■ DESCRIPTION OF THE TASK
Set down, please, exactly the lines below that run from the line with "Theorem waiter_is_woken t" to the line with "subst s0. unfold", both lines included.

[Stored data]
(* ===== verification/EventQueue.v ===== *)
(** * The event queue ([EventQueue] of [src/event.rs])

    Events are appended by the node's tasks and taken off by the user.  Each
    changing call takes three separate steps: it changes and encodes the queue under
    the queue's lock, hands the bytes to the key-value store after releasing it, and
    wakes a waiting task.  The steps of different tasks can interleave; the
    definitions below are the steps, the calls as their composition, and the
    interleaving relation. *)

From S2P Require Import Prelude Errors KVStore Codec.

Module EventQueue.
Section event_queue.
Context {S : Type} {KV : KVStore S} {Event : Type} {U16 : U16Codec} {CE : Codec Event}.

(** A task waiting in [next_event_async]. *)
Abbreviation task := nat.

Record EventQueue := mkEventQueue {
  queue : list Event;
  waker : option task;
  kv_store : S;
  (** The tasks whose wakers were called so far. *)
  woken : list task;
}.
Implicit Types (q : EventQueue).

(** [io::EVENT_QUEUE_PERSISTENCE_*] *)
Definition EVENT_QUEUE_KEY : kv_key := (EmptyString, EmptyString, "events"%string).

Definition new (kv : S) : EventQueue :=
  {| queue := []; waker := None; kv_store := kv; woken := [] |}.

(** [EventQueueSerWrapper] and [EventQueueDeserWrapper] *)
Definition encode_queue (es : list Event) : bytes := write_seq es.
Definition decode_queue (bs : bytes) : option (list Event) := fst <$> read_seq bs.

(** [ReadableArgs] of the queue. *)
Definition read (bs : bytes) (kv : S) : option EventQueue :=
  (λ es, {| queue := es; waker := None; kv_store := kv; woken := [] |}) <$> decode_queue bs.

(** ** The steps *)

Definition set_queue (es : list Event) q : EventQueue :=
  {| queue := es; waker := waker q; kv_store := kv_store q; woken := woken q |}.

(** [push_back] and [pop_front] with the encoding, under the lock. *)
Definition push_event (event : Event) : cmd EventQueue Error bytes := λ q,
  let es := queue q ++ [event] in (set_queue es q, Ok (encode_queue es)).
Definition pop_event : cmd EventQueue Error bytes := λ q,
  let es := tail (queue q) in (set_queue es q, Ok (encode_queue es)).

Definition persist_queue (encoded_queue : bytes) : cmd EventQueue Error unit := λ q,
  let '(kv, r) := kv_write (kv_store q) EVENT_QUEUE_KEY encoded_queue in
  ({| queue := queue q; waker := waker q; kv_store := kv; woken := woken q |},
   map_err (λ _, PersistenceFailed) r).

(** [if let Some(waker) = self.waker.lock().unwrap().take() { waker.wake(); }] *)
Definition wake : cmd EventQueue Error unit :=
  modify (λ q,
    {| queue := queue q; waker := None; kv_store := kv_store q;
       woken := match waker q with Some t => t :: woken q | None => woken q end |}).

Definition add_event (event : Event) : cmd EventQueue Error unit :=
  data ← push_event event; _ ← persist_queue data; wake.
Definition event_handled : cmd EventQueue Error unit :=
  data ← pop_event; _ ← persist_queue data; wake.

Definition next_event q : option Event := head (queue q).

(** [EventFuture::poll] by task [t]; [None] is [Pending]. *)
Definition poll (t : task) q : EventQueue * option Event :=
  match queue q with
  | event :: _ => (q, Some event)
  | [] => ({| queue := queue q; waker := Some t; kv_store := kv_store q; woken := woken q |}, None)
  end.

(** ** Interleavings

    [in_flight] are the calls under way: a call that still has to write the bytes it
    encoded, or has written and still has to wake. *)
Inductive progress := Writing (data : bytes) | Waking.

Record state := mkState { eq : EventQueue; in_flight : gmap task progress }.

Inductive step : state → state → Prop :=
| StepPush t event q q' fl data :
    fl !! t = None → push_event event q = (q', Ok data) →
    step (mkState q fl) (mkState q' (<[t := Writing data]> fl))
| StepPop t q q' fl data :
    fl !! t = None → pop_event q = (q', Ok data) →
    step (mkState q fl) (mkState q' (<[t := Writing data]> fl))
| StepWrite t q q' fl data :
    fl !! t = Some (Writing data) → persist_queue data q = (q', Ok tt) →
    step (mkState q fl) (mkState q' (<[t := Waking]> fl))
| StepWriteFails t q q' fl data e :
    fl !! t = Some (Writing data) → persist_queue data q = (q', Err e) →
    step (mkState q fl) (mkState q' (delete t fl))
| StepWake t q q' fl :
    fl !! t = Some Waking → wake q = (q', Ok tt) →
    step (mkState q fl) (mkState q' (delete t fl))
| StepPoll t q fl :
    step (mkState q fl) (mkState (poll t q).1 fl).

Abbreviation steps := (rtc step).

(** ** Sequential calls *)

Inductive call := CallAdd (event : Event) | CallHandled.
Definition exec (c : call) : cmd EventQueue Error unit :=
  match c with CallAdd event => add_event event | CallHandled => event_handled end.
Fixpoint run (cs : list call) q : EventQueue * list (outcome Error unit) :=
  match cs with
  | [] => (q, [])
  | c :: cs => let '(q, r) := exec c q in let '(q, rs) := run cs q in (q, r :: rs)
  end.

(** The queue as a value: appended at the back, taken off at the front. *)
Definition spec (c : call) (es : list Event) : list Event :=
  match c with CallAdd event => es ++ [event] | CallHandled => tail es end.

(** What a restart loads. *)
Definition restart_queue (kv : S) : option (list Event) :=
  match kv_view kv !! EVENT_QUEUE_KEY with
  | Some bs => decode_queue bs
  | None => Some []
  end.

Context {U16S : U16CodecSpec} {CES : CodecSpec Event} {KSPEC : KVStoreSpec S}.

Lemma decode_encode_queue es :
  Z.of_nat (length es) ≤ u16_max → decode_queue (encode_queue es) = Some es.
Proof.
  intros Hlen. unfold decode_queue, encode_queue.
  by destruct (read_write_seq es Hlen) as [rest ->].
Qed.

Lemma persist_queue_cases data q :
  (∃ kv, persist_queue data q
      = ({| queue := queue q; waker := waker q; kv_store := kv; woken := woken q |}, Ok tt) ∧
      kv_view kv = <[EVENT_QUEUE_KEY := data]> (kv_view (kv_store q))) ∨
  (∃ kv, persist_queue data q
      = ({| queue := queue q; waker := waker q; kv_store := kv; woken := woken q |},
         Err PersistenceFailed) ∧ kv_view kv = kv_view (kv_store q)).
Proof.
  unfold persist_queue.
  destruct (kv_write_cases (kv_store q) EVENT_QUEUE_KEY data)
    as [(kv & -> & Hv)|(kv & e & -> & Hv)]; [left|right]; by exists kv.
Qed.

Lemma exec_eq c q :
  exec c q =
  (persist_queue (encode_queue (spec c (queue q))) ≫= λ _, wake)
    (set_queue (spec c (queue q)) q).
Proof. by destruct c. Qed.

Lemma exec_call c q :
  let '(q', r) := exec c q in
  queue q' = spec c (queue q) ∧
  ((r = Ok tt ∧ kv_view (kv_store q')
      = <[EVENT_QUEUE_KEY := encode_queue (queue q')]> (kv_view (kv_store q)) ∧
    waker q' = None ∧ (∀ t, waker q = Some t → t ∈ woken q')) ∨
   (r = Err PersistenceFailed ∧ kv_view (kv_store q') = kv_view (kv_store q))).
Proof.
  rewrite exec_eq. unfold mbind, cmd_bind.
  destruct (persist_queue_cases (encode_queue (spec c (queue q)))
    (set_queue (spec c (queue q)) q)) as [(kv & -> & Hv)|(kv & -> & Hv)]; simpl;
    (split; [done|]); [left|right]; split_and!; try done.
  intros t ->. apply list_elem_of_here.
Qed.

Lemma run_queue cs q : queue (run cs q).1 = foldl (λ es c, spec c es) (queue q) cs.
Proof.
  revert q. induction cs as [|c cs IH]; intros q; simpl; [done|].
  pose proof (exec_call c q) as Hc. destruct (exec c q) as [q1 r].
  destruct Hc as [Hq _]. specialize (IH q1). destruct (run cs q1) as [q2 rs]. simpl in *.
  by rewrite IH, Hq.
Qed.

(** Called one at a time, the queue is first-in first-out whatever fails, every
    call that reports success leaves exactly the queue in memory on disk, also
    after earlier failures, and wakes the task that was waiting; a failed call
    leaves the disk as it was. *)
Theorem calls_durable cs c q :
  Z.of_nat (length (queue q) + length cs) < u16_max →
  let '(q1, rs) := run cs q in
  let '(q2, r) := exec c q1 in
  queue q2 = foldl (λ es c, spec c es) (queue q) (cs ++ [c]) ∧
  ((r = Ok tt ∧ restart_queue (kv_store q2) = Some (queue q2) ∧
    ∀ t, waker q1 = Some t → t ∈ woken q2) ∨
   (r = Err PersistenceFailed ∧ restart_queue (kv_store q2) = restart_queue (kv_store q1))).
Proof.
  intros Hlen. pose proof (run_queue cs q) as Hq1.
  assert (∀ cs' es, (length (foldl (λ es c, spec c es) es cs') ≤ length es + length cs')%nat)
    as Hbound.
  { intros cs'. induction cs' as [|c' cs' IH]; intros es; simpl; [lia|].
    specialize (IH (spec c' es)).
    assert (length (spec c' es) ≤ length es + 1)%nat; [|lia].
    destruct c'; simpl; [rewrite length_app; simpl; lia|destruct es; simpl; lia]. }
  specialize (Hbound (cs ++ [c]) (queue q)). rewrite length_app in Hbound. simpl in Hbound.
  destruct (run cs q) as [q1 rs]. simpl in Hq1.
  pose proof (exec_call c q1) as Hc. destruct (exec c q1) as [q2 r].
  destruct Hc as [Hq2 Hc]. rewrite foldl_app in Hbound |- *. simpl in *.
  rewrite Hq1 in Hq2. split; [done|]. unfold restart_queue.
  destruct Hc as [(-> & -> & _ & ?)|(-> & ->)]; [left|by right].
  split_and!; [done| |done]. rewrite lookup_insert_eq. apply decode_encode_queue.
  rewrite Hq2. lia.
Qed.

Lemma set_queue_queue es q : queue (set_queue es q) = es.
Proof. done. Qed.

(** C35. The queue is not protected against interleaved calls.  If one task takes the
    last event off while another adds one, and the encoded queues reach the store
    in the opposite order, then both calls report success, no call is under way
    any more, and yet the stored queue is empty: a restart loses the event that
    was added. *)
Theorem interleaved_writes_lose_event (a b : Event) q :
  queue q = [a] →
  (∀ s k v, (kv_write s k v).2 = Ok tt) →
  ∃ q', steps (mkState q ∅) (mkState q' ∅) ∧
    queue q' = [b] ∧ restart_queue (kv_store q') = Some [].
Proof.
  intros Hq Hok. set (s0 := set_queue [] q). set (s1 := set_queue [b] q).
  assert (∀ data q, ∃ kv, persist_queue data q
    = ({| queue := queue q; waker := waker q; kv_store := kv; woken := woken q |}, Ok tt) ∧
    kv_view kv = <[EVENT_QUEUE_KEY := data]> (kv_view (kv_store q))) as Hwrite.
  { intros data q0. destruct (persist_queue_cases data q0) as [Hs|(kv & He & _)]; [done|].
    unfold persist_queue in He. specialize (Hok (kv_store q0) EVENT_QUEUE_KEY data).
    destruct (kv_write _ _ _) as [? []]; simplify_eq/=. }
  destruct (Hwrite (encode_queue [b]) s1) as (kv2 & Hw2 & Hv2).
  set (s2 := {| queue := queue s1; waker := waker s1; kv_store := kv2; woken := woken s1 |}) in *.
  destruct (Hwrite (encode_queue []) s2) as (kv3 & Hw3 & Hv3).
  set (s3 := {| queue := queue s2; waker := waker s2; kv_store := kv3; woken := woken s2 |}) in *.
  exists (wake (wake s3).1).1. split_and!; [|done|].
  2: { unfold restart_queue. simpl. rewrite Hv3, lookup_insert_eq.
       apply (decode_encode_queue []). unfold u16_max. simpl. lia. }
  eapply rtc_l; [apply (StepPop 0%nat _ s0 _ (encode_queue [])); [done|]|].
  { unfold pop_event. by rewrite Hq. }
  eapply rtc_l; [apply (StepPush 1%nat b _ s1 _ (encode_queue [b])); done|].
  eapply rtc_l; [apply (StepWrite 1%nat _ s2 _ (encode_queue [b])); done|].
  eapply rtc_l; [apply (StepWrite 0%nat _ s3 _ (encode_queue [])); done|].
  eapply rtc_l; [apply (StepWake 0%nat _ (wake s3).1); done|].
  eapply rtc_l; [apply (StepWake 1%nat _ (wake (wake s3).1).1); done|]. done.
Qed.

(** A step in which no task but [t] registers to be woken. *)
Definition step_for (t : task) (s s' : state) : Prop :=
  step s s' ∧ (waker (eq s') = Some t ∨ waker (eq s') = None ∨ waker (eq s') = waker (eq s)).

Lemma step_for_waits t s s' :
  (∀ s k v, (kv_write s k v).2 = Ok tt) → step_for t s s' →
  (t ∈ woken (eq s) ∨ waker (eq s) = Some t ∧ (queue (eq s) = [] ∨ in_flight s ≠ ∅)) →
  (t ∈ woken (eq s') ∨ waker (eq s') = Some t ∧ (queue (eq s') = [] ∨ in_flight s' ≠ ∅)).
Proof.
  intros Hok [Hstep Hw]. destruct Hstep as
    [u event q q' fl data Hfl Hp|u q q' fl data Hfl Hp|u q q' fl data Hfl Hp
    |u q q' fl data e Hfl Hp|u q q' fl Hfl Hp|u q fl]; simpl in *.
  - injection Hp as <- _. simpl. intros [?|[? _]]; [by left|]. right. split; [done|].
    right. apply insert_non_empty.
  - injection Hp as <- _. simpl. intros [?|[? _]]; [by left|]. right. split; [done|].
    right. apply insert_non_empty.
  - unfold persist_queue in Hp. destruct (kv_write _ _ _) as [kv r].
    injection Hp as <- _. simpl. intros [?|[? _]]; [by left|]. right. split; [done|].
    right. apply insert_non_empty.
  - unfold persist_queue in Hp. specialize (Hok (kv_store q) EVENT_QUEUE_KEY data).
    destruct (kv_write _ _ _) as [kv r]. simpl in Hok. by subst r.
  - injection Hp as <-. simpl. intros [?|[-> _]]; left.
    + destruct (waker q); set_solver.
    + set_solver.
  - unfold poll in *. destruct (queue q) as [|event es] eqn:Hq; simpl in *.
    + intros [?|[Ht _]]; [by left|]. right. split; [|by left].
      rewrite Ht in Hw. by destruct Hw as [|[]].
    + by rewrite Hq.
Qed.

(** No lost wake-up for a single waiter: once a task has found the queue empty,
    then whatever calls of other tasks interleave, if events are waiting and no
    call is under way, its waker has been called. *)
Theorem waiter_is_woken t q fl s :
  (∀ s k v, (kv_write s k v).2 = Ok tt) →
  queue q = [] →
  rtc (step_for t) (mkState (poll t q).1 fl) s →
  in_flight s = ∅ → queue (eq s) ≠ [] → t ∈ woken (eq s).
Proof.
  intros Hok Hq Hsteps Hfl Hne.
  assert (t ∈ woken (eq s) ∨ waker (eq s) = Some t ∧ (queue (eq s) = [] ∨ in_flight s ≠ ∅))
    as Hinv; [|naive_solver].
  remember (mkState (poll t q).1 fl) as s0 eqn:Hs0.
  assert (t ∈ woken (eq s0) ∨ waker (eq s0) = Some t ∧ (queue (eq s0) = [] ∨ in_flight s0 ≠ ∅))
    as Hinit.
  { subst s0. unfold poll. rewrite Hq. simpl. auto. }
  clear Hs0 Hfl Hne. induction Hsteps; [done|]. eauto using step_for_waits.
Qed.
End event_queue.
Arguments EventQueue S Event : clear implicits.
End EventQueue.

■ SOLVED EXERCISE
Theorem waiter_is_woken t q fl s :
  (∀ s k v, (kv_write s k v).2 = Ok tt) →
  queue q = [] →
  rtc (step_for t) (mkState (poll t q).1 fl) s →
  in_flight s = ∅ → queue (eq s) ≠ [] → t ∈ woken (eq s).
Proof.
  intros Hok Hq Hsteps Hfl Hne.
  assert (t ∈ woken (eq s) ∨ waker (eq s) = Some t ∧ (queue (eq s) = [] ∨ in_flight s ≠ ∅))
    as Hinv; [|naive_solver].
  remember (mkState (poll t q).1 fl) as s0 eqn:Hs0.
  assert (t ∈ woken (eq s0) ∨ waker (eq s0) = Some t ∧ (queue (eq s0) = [] ∨ in_flight s0 ≠ ∅))
    as Hinit.
  { subst s0. unfold poll. rewrite Hq. simpl. auto. }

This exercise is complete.